What the task asks: Return only the stretch of the material below that begins with the line containing "Lemma add_tail_run w" and ends with the line containing "(set_heap (<[f := with_waiters", exactly; both of those lines belong to it.

# # # # #

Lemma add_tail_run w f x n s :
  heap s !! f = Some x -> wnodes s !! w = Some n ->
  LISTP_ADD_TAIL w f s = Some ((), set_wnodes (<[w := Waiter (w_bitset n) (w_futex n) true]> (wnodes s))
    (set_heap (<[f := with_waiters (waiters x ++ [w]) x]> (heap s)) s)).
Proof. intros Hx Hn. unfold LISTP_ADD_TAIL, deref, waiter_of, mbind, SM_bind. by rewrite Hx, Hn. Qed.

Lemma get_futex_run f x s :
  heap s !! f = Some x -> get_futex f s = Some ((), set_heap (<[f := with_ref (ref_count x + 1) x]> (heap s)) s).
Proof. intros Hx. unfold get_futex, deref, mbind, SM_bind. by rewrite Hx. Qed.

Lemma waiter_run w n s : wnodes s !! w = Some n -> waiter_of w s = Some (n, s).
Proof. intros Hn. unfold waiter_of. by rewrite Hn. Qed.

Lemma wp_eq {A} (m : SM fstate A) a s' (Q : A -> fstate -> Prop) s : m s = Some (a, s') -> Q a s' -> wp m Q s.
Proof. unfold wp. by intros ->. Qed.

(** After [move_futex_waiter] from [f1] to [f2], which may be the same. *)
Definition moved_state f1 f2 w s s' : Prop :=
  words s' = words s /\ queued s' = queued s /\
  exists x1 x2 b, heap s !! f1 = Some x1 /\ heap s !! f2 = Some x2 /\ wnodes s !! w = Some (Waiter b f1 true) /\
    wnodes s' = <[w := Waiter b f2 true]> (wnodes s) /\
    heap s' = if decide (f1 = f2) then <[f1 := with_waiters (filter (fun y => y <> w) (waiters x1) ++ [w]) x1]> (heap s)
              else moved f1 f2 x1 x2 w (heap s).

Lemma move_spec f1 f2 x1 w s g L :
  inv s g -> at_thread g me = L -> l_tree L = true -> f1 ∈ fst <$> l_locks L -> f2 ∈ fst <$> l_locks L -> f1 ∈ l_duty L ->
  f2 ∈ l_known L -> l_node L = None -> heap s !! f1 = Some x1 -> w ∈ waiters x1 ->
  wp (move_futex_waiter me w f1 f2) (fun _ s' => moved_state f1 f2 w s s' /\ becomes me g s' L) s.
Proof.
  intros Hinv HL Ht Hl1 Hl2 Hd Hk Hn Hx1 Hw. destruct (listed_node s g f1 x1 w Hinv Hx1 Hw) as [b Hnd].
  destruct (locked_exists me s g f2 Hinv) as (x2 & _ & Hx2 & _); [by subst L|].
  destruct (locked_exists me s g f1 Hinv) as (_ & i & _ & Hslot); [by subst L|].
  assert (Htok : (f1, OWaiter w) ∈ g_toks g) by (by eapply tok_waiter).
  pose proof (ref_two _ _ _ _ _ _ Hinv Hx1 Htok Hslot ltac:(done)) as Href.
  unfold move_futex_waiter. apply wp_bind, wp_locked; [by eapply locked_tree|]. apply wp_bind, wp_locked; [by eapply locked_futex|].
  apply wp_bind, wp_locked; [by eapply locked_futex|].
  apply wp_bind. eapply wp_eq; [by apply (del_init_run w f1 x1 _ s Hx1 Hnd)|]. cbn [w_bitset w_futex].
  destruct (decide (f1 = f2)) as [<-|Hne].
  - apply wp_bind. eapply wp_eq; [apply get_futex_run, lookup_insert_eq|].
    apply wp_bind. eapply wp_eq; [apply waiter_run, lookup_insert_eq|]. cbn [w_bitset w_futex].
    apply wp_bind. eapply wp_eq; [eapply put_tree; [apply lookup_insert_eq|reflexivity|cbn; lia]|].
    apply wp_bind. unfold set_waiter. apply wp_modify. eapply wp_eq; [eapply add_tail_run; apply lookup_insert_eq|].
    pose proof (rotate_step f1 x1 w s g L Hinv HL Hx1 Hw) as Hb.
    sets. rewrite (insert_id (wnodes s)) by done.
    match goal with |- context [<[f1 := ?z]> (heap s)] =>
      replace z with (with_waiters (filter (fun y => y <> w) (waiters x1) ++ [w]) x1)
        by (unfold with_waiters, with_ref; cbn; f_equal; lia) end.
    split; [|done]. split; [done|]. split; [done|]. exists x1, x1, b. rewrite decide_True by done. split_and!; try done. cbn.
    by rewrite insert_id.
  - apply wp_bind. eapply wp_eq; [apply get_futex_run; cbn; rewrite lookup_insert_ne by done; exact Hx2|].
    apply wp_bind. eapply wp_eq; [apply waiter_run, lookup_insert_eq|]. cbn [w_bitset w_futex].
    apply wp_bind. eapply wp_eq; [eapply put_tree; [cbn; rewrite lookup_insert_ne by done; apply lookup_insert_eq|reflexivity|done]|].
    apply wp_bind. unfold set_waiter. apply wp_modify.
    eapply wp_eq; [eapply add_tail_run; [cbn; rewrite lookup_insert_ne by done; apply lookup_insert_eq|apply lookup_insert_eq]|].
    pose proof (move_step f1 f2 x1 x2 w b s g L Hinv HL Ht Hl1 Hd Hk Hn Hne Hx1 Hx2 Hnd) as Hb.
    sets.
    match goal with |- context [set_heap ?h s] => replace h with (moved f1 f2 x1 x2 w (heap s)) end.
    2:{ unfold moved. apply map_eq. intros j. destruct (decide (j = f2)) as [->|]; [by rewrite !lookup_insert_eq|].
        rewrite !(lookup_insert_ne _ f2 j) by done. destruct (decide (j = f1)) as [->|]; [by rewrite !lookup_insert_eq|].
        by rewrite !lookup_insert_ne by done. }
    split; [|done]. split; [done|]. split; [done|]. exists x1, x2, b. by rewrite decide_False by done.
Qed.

# # # # #

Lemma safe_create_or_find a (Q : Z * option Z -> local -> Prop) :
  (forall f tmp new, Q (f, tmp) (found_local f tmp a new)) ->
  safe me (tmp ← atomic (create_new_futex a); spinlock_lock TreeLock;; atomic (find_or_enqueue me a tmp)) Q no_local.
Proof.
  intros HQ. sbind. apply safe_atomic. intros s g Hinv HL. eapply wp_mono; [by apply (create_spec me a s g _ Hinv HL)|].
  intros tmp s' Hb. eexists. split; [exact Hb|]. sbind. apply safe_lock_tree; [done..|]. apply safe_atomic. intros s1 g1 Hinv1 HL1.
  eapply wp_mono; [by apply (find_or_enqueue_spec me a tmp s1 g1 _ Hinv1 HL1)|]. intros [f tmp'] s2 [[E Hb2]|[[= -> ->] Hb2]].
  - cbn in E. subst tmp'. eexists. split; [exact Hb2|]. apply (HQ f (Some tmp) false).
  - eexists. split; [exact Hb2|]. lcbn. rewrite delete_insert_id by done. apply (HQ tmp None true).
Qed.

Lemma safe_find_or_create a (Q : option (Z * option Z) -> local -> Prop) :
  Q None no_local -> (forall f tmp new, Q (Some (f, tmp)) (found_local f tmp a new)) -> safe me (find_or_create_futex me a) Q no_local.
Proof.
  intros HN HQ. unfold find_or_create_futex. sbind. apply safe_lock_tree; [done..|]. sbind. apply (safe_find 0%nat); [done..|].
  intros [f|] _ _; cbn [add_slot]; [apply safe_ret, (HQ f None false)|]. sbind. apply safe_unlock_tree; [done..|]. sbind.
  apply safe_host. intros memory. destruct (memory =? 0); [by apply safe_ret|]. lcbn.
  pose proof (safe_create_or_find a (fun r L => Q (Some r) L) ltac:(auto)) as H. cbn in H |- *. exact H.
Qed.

# # # # #

Solution to this task:
Lemma add_tail_run w f x n s :
  heap s !! f = Some x -> wnodes s !! w = Some n ->
  LISTP_ADD_TAIL w f s = Some ((), set_wnodes (<[w := Waiter (w_bitset n) (w_futex n) true]> (wnodes s))
    (set_heap (<[f := with_waiters (waiters x ++ [w]) x]> (heap s)) s)).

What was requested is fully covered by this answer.